Une certaine efficacité
Les propos du président de la République
supposent et impliquent qu’une petite force atomique possède, en
tout cas, une certaine efficacité de dissuasion.
On peut, comme le font beaucoup de
spécialistes américains, affirmer que l’efficacité de cette force
serait faible, face à une grande force soviétique. Mais, comme le
dit le général de Gaulle, la possession d’une petite force comporte
au moins la possibilité pour la puissance considérée de détruire
quelques villes de l’ennemi, tout au moins en première frappe. Bien
qu’une décision pareille puisse être jugée en soi irrationnelle,
puisqu’elle entraînerait la destruction de ce petit pays, on ne
saurait l’exclure entièrement.
La vraie question est de savoir si cette
petite capacité de dissuasion est nécessaire et ajoute à la
capacité de dissuasion que possède, en tout état de cause,
l’ensemble de l’appareil thermonucléaire des États-Unis.
En ce qui concerne le problème général de
l’avenir de l’humanité à l’âge atomique, jamais le président de la
République ne s’est exprimé dans un sens ou dans un autre. Il n’a
jamais dit que la prolifération des armements atomiques était en
soi déplorable. Il n’a jamais dit qu’elle était souhaitable. Il a
dit que, du moment que deux ou trois puissances possédaient des
armements atomiques, la France devait en posséder.
Pour mon compte, je relève dans sa dernière
conférence de presse deux formules qui me paraissent essentielles
et me semblent représenter le centre de sa pensée, bien qu’elles
soient noyées dans des développements tout autres.
La première formule était:
la force thermonucléaire américaine reste
aujourd’hui la garantie majeure de la paix parce qu’elle établit
l’équilibre.
La deuxième formule:
dans l’avenir, lorsque la France disposera d’un
armement atomique, celui-ci devra être coordonné avec l’armement de
nos alliés.
La formule de coordination est certainement
différente de la formule américaine d’intégration. L’intégration,
au sens américain du terme, implique l’unité de contrôle,
c’est-à-dire de possession et de décision, cependant que la
coordination laisse subsister la pluralité des centres de décision.
Dans l’abstrait, il y a une différence de nature entre coordination
et intégration; en fait, la différence peut ne pas être aussi
radicale que les concepts employés le suggèrent.
Cela posé, revenons aux problèmes qui se
posent à la France décidée à se donner une force atomique.
Des armes bon marché?
Sur le plan financier, il convient de noter
que le coût des armes atomiques ou thermonucléaires elles-mêmes
n’est pas démesuré, une fois les premiers investissements
accomplis.
Il est entendu que l’usine de séparation
isotopique de Pierrelatte a coûté très cher – disons de l’ordre de
cinq cents milliards de francs légers, lorsqu’elle sera achevée –
et que cette usine coûtera une cinquantaine de milliards par an
d’exploitation.
Mais, une fois les recherches scientifiques
et techniques achevées, la production des bombes atomiques et
thermonucléaires ne dépasse pas les ressources d’un pays comme la
France.

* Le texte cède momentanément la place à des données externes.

(** * Customer support bot: session and history store (src/app.py)

    A shallow embedding of the persistence and session logic of [app.py]:
    the chat and history files ([load_chat], [save_chat], [save_to_history]),
    the per-customer session dictionary, the "New Chat" handler, the
    consumption of the streamed completion and one run of the script.

    Python values are modelled as follows.
    - A [str] is a list of code points ([N], each below 0x110000); a lone
      surrogate is a legal element of a Python [str].
    - A message is a dict with the keys ["role"] and ["content"], both [str].
    - The directory [chats/] is a finite map from path to file content, the
      content being the bytes on disk.  Whether the file system lets the
      program open a path for writing is its own business (a separator in
      the name that leads into a directory that does not exist, a NUL, a
      name that is too long): it is the parameter [open_error].  A disk that
      fills up during a write is outside the model.
    - [st.session_state] is the optional dictionary [customer_chats].
    - An uncaught exception ends the run: [Raise e].  What a run leaves
      behind when it raises (a file opened for writing and not completed) is
      not described.
    - A record that is JSON of another shape than the program writes is
      loaded by [json.load] into a value that is not a list of messages:
      the model gives no verdict on such a run, [Beyond]. *)

From Stdlib Require Import NArith Ascii String Lia.
From stdpp Require Import base option list gmap.

Local Open Scope N_scope.

(** [lia] with quotients and remainders by constants. *)
Ltac Zify.zify_post_hook ::= Z.to_euclidean_division_equations.

(** ** Text and bytes *)

Abbreviation str := (list N).
Abbreviation bytes := (list N).

(** An ASCII literal of the source as a Python [str]. *)
Definition lit (s : string) : str :=
  map N_of_ascii (list_ascii_of_string s).

Inductive exn :=
  | UnicodeEncodeError
  | UnicodeDecodeError
  | JSONDecodeError
  | AttributeError
  | KeyError
  | FileNotFoundError
  | OSError
  | ValueError.

(** The outcome of a computation: a value, an uncaught exception, or
    [Beyond] when the computation leaves what the model describes. *)
Inductive result (A : Type) :=
  | Ok (a : A)
  | Raise (e : exn)
  | Beyond.
Arguments Ok {A} a.
Arguments Raise {A} e.
Arguments Beyond {A}.

Definition bind {A B} (r : result A) (k : A -> result B) : result B :=
  match r with
  | Ok a => k a
  | Raise e => Raise e
  | Beyond => Beyond
  end.

Notation "'do' x <- r ; k" := (bind r (fun x => k))
  (at level 10, x name, r at level 100, k at level 200).

Definition or_raise {A} (e : exn) (o : option A) : result A :=
  match o with
  | Some a => Ok a
  | None => Raise e
  end.

(** ** UTF-8, as used by [open(path, mode, encoding="utf-8")] *)

Module Utf8.

Definition is_surrogate (c : N) : bool := (0xD800 <=? c) && (c <=? 0xDFFF).

(** Unicode scalar values: the code points the codec accepts. *)
Definition scalar (c : N) : bool := (c <? 0x110000) && negb (is_surrogate c).

Definition encode_char (c : N) : option bytes :=
  if c <? 0x80 then Some [c]
  else if c <? 0x800 then Some [0xC0 + c / 64; 0x80 + c mod 64]
  else if c <? 0x10000 then
    if is_surrogate c then None
    else Some [0xE0 + c / 4096; 0x80 + (c / 64) mod 64; 0x80 + c mod 64]
  else if c <? 0x110000 then
    Some [0xF0 + c / 262144; 0x80 + (c / 4096) mod 64;
          0x80 + (c / 64) mod 64; 0x80 + c mod 64]
  else None.

Fixpoint encode (s : str) : option bytes :=
  match s with
  | [] => Some []
  | c :: t =>
      match encode_char c, encode t with
      | Some b, Some r => Some (b ++ r)
      | _, _ => None
      end
  end.

Definition is_cont (b : N) : bool := (0x80 <=? b) && (b <? 0xC0).

(** Strict decoding: overlong forms, surrogates and values above 0x10FFFF
    are rejected. *)
Fixpoint decode (bs : bytes) : option str :=
  match bs with
  | [] => Some []
  | b0 :: t =>
      if b0 <? 0x80 then cons b0 <$> decode t
      else if b0 <? 0xC2 then None
      else if b0 <? 0xE0 then
        match t with
        | b1 :: t1 =>
            if is_cont b1
            then cons ((b0 - 0xC0) * 64 + (b1 - 0x80)) <$> decode t1
            else None
        | _ => None
        end
      else if b0 <? 0xF0 then
        match t with
        | b1 :: b2 :: t2 =>
            let c := (b0 - 0xE0) * 4096 + (b1 - 0x80) * 64 + (b2 - 0x80) in
            if is_cont b1 && is_cont b2 && (0x800 <=? c)
               && negb (is_surrogate c)
            then cons c <$> decode t2
            else None
        | _ => None
        end
      else if b0 <? 0xF5 then
        match t with
        | b1 :: b2 :: b3 :: t3 =>
            let c := (b0 - 0xF0) * 262144 + (b1 - 0x80) * 4096
                     + (b2 - 0x80) * 64 + (b3 - 0x80) in
            if is_cont b1 && is_cont b2 && is_cont b3
               && (0x10000 <=? c) && (c <? 0x110000)
            then cons c <$> decode t3
            else None
        | _ => None
        end
      else None
  end.

End Utf8.

(** ** Text files

    [open(path, "w", encoding="utf-8")] translates every ["\n"] written to
    [os.linesep] and encodes the text; [open(path, "r", encoding="utf-8")]
    decodes the bytes and reads with universal newlines: ["\r\n"] and a lone
    ["\r"] both arrive as ["\n"]. *)

Inductive platform := Posix | Windows.

Definition linesep (os : platform) : str :=
  match os with
  | Posix => [10]
  | Windows => [13; 10]
  end.

Definition pathsep (os : platform) : str :=
  match os with
  | Posix => lit "/"
  | Windows => [92]
  end.

Definition write_newlines (os : platform) (s : str) : str :=
  flat_map (fun c => if c =? 10 then linesep os else [c]) s.

Fixpoint universal_newlines (s : str) : str :=
  match s with
  | [] => []
  | c :: t =>
      if c =? 13 then
        10 :: match t with
              | d :: t' =>
                  if d =? 10 then universal_newlines t'
                  else universal_newlines t
              | [] => []
              end
      else c :: universal_newlines t
  end.

Definition write_text (os : platform) (s : str) : result bytes :=
  or_raise UnicodeEncodeError (Utf8.encode (write_newlines os s)).

Definition read_text (b : bytes) : result str :=
  do s <- or_raise UnicodeDecodeError (Utf8.decode b);
  Ok (universal_newlines s).

(** ** Messages and their JSON form *)

Record message := Message { role : str; content : str }.

Abbreviation chat := (list message).

Module Json.

(** [json.dump(obj, f, indent=2, ensure_ascii=False)]: only the quote, the
    backslash and the control characters below 0x20 are escaped; every other
    code point is written as it is. *)

Definition hexdigit (d : N) : N := if d <? 10 then 48 + d else 87 + d.

Definition escape_char (c : N) : str :=
  if c =? 34 then [92; 34]
  else if c =? 92 then lit "\\"
  else if c =? 10 then lit "\n"
  else if c =? 13 then lit "\r"
  else if c =? 9 then lit "\t"
  else if c =? 8 then lit "\b"
  else if c =? 12 then lit "\f"
  else if c <? 32 then lit "\u00" ++ [hexdigit (c / 16); hexdigit (c mod 16)]
  else [c].

Definition encode_basestring (s : str) : str :=
  [34] ++ flat_map escape_char s ++ [34].

Definition dump_message (m : message) : str :=
  lit "{" ++ [10] ++ lit "    "
  ++ encode_basestring (lit "role") ++ lit ": " ++ encode_basestring (role m)
  ++ lit "," ++ [10] ++ lit "    "
  ++ encode_basestring (lit "content") ++ lit ": "
  ++ encode_basestring (content m)
  ++ [10] ++ lit "  " ++ lit "}".

Fixpoint dump_items (ms : chat) : str :=
  match ms with
  | [] => []
  | [m] => dump_message m
  | m :: rest => dump_message m ++ lit "," ++ [10] ++ lit "  " ++ dump_items rest
  end.

Definition dumps (ms : chat) : str :=
  match ms with
  | [] => lit "[]"
  | _ => lit "[" ++ [10] ++ lit "  " ++ dump_items ms ++ [10] ++ lit "]"
  end.

(** The documents this program writes: an array of objects with the two
    members ["role"] and ["content"], in that order, both strings, with any
    JSON white space.  [parse_chat] recognises them; [None] says that the
    text is not one of them, not that [json.load] raises. *)

Definition is_ws (c : N) : bool :=
  (c =? 32) || (c =? 9) || (c =? 10) || (c =? 13).

Fixpoint skip_ws (s : str) : str :=
  match s with
  | c :: t => if is_ws c then skip_ws t else s
  | [] => []
  end.

Definition expect (c : N) (s : str) : option str :=
  match s with
  | x :: t => if x =? c then Some t else None
  | [] => None
  end.

Definition hexval (c : N) : option N :=
  if (48 <=? c) && (c <=? 57) then Some (c - 48)
  else if (97 <=? c) && (c <=? 102) then Some (c - 87)
  else if (65 <=? c) && (c <=? 70) then Some (c - 55)
  else None.

Definition hex4 (a b c d : N) : option N :=
  match hexval a, hexval b, hexval c, hexval d with
  | Some x, Some y, Some z, Some w => Some (((x * 16 + y) * 16 + z) * 16 + w)
  | _, _, _, _ => None
  end.

Definition unescape (e : N) : option N :=
  if e =? 34 then Some 34
  else if e =? 92 then Some 92
  else if e =? 47 then Some 47
  else if e =? 98 then Some 8
  else if e =? 102 then Some 12
  else if e =? 110 then Some 10
  else if e =? 114 then Some 13
  else if e =? 116 then Some 9
  else None.

Definition is_high (u : N) : bool := (0xD800 <=? u) && (u <=? 0xDBFF).
Definition is_low (u : N) : bool := (0xDC00 <=? u) && (u <=? 0xDFFF).
Definition join (u u2 : N) : N := 0x10000 + (u - 0xD800) * 1024 + (u2 - 0xDC00).

Definition push (c : N) (r : option (str * str)) : option (str * str) :=
  match r with
  | Some (a, rest) => Some (c :: a, rest)
  | None => None
  end.

(** The body of a string literal, after its opening quote: the decoded text
    and what follows the closing quote. *)
Fixpoint scan_string (s : str) : option (str * str) :=
  match s with
  | [] => None
  | c :: t =>
      if c =? 34 then Some ([], t)
      else if c =? 92 then
        match t with
        | [] => None
        | e :: t1 =>
            if e =? 117 then
              match t1 with
              | h1 :: h2 :: h3 :: h4 :: t2 =>
                  match hex4 h1 h2 h3 h4 with
                  | None => None
                  | Some u =>
                      if is_high u then
                        match t2 with
                        | b :: x :: g1 :: g2 :: g3 :: g4 :: t3 =>
                            if (b =? 92) && (x =? 117) then
                              match hex4 g1 g2 g3 g4 with
                              | None => None
                              | Some u2 =>
                                  if is_low u2
                                  then push (join u u2) (scan_string t3)
                                  else push u (scan_string t2)
                              end
                            else push u (scan_string t2)
                        | _ => push u (scan_string t2)
                        end
                      else push u (scan_string t2)
                  end
              | _ => None
              end
            else
              match unescape e with
              | Some c' => push c' (scan_string t1)
              | None => None
              end
        end
      else if c <? 32 then None
      else push c (scan_string t)
  end.

Definition parse_string (s : str) : option (str * str) :=
  match expect 34 s with
  | Some t => scan_string t
  | None => None
  end.

Definition parse_member (key : str) (s : str) : option (str * str) :=
  match parse_string s with
  | Some (k, s1) =>
      if bool_decide (k = key) then
        match expect 58 (skip_ws s1) with
        | Some s2 => parse_string (skip_ws s2)
        | None => None
        end
      else None
  | None => None
  end.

La meilleure preuve en est qu’un des arguments avancés par
les analystes américains pour essayer d’empêcher la prolifération
des armes atomiques, c’est précisément que ces armes peuvent
devenir bon marché, à un certain nombre d’années d’échéance, et
que, par suite, un nombre croissant de pays pourrait en
posséder.
En revanche, ce que l’on appelle les
véhicules porteurs, ou les vecteurs, en l’état actuel de la
technique, coûte des sommes considérables. L’expérience montre que
la Grande-Bretagne n’a pas pu tenir la course et qu’elle a renoncé
à fabriquer pour son propre compte les engins balistiques à moyenne
portée et les engins balistiques intercontinentaux. Il ne suffirait
d’ailleurs pas de fabriquer des engins balistiques à moyenne
portée, il faudrait les transformer perpétuellement, au fur et à
mesure que se transforme la technique des grandes puissances, de
manière à en assurer d’abord la relative invulnérabilité et,
ensuite, la capacité de franchir les défenses de l’ennemi
éventuel.
Cela dit, il ne me paraît pas démontré que
la France ne puisse pas, d’ici une dizaine d’années, posséder un
certain nombre d’engins balistiques à moyenne portée relativement
invulnérables. Alors que certains critiques décrètent
dogmatiquement que l’effort français ne peut rien donner en tant
que capacité de dissuasion, je suis de ceux qui pensent que cette
attitude intégralement négative n’est pour le moins pas démontrée.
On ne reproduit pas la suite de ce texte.